#### What you will do:
Check every line below for the word "Elimination" and copy each one that has it.

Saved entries

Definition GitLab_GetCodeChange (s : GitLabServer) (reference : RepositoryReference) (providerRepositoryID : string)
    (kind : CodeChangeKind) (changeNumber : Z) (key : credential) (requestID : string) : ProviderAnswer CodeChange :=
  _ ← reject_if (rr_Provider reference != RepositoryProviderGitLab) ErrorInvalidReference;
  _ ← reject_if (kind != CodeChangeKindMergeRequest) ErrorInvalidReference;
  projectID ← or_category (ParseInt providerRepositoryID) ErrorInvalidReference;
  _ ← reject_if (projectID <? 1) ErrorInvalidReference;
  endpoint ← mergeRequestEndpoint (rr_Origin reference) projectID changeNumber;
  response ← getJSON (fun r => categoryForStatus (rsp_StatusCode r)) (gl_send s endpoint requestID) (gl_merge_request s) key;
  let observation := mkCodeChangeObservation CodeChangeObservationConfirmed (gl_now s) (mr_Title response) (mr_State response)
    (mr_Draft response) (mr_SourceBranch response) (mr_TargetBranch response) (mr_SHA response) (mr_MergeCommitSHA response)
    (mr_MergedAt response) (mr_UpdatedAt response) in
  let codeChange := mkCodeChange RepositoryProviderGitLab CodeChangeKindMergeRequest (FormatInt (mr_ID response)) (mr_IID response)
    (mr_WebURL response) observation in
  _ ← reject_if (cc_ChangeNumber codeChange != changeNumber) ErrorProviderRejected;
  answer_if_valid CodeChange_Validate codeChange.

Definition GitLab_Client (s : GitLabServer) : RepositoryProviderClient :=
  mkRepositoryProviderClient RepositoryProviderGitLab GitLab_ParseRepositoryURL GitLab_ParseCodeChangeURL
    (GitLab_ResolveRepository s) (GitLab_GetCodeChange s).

...

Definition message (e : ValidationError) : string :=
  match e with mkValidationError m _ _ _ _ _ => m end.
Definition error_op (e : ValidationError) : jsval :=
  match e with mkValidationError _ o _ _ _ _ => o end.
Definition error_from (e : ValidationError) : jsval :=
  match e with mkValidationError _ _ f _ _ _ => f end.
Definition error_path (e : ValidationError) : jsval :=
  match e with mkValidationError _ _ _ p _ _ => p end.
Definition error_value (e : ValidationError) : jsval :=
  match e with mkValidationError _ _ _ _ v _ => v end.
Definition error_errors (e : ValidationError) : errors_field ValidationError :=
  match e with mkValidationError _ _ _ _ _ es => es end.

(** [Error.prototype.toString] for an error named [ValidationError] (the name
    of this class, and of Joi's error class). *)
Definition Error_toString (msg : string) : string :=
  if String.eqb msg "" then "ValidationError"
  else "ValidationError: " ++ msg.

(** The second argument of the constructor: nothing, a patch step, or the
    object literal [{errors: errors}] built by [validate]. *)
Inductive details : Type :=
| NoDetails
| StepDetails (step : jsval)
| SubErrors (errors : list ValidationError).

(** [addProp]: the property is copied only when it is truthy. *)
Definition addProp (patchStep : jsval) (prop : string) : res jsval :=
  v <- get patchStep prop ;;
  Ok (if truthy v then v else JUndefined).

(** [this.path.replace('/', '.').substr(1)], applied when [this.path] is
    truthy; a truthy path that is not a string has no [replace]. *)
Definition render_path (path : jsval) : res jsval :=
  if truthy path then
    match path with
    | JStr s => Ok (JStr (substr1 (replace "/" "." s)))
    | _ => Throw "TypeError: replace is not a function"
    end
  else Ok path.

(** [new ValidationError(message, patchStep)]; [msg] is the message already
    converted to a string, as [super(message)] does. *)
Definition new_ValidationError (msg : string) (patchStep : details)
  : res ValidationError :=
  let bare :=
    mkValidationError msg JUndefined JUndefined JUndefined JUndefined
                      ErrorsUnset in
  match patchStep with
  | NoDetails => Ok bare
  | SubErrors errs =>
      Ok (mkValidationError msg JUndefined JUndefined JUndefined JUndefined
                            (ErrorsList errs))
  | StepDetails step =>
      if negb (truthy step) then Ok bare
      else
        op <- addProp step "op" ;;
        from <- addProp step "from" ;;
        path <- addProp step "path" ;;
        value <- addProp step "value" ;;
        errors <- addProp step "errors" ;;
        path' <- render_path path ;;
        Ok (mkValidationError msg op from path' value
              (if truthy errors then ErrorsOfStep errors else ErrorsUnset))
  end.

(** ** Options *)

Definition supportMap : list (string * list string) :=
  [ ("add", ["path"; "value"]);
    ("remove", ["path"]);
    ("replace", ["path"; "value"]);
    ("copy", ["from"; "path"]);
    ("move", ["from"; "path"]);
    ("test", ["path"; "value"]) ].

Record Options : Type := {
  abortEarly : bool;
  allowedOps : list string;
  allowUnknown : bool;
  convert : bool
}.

...

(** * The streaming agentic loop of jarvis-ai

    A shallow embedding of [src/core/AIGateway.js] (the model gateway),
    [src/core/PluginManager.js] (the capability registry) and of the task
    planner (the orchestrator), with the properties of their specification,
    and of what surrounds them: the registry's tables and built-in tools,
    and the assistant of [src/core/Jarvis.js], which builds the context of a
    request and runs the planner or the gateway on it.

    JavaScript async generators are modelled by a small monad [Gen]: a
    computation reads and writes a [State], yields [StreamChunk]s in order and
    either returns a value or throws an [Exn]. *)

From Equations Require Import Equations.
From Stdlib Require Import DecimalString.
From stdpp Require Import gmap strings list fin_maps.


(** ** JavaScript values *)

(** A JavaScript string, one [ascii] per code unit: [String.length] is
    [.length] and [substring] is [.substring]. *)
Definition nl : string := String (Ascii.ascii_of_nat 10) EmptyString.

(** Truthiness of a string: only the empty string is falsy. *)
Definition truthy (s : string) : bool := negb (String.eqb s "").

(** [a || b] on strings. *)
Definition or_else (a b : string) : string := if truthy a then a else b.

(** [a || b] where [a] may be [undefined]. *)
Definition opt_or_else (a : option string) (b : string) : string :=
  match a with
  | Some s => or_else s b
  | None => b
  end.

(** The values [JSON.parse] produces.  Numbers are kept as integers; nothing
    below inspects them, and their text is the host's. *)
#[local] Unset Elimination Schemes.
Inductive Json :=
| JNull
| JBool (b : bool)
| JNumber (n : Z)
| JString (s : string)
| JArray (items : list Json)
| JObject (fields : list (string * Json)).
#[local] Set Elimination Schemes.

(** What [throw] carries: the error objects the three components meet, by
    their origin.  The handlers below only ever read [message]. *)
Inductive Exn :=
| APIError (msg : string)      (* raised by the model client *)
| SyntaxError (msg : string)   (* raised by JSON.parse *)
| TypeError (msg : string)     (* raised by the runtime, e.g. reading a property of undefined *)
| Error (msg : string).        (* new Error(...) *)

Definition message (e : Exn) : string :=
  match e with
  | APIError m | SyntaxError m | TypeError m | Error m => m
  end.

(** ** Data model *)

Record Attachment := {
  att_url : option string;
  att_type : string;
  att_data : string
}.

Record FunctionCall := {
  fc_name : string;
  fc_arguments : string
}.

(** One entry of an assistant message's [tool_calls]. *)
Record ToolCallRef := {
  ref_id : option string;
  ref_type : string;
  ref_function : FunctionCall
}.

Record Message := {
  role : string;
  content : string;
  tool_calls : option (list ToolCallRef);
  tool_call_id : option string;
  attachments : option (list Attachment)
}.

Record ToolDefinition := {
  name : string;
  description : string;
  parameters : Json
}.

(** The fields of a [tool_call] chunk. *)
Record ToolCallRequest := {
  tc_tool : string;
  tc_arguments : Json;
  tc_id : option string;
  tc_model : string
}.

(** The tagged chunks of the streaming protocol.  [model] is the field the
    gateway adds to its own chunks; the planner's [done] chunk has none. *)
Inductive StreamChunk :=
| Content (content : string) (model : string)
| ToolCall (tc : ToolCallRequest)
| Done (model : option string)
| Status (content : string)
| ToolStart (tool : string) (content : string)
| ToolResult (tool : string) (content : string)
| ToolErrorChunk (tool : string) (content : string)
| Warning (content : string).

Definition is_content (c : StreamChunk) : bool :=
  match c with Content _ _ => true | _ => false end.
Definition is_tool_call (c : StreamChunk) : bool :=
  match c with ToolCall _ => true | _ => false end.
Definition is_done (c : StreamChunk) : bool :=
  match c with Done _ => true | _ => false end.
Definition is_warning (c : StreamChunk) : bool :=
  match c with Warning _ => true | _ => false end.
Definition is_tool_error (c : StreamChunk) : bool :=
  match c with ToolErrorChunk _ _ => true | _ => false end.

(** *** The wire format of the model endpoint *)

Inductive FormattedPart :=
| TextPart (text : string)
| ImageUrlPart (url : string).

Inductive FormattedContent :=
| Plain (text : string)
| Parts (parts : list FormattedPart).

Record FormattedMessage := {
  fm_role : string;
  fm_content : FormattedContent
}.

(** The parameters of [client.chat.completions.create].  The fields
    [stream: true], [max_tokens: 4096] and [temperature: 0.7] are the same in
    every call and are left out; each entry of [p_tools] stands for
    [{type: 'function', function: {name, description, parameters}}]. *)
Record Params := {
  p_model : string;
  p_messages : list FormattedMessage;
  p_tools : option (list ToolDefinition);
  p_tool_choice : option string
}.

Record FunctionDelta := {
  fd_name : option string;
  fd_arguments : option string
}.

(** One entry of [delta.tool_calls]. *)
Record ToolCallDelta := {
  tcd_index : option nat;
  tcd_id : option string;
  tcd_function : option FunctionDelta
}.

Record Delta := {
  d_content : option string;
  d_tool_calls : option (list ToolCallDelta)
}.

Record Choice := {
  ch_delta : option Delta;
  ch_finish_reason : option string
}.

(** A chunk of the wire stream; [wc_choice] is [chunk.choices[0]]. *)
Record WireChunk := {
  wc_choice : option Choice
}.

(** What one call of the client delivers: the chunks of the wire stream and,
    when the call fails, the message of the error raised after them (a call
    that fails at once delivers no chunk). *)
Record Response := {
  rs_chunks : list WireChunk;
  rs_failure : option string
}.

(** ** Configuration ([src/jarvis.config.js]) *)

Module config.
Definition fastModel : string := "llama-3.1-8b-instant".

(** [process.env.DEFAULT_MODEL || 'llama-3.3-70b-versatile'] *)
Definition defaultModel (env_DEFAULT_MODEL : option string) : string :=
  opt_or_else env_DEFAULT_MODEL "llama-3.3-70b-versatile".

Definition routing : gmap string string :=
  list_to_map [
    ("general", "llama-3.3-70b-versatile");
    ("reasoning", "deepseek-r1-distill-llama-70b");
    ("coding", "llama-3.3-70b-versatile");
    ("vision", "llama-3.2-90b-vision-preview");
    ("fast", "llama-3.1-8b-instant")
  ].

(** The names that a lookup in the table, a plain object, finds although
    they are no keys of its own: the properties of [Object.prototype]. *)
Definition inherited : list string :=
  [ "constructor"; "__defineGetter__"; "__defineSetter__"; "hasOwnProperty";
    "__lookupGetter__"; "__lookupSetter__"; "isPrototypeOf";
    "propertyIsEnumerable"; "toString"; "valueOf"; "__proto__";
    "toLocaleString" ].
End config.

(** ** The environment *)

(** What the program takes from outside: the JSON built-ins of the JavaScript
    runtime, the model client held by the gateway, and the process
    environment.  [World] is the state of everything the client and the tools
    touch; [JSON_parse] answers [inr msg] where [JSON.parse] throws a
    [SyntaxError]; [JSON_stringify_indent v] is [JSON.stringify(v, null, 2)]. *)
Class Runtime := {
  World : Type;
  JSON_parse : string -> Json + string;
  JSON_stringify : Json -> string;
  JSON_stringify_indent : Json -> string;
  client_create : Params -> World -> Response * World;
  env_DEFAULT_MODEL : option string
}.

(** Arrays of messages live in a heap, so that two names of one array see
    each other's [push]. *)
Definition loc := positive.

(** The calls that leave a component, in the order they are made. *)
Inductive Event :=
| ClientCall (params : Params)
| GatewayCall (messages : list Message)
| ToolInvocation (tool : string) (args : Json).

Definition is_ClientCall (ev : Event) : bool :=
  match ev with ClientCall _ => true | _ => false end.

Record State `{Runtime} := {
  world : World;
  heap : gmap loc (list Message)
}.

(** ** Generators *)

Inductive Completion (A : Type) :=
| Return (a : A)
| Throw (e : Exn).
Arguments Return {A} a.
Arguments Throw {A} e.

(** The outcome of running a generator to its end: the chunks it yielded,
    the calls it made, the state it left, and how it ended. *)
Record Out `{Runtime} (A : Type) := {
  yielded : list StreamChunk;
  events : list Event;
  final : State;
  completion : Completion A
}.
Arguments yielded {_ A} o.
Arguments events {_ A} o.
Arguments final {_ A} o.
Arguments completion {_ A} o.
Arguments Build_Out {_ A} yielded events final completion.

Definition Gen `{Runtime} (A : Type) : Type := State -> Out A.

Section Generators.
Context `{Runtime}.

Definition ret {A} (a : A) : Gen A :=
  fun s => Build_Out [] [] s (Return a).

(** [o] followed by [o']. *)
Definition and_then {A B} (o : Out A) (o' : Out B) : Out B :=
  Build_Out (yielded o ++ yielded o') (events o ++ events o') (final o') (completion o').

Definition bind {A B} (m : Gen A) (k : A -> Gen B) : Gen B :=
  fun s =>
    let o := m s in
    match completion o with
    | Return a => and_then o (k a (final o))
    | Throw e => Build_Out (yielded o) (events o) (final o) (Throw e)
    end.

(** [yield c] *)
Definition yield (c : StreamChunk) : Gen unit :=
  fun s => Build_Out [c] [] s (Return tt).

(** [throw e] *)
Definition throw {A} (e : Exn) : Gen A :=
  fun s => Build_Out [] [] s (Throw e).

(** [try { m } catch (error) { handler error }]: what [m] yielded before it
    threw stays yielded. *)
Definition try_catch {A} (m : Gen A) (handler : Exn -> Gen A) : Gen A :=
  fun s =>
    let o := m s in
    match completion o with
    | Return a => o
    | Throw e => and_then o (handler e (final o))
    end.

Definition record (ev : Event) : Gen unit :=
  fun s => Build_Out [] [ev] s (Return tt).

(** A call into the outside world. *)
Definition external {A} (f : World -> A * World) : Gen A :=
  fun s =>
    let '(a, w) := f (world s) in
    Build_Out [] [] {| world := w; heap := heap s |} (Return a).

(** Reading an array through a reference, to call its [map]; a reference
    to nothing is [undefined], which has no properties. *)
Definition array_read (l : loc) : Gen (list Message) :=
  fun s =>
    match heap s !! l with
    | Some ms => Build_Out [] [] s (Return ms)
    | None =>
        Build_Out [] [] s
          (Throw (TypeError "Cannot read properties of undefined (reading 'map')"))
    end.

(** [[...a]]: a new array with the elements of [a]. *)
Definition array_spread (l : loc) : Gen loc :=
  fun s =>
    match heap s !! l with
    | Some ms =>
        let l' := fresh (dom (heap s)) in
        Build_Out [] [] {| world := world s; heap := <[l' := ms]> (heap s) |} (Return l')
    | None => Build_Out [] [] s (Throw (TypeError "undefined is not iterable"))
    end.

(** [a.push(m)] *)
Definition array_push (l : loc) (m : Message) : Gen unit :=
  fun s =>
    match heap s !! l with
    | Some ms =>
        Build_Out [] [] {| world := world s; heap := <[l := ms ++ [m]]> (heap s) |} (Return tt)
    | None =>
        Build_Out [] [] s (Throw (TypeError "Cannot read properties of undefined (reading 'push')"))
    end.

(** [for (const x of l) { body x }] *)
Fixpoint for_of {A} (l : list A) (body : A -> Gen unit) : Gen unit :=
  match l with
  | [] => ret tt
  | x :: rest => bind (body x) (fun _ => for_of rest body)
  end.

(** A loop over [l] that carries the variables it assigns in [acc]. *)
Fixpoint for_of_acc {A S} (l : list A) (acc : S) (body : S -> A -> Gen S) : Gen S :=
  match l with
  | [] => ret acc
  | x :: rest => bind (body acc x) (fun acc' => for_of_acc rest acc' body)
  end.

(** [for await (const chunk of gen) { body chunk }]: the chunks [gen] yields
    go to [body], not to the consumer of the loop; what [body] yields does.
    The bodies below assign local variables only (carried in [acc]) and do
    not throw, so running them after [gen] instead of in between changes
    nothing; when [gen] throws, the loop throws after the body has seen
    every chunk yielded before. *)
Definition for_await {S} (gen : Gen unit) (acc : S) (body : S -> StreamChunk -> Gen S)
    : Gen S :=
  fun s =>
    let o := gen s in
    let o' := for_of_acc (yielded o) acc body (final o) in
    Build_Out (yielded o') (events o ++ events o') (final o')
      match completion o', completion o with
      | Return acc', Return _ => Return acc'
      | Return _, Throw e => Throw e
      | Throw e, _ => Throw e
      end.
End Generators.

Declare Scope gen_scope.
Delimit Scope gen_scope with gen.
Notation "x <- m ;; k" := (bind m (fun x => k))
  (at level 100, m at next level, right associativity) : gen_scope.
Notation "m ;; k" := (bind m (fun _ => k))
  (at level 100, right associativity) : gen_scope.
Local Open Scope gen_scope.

#### Written response:
#[local] Unset Elimination Schemes.
#[local] Set Elimination Schemes.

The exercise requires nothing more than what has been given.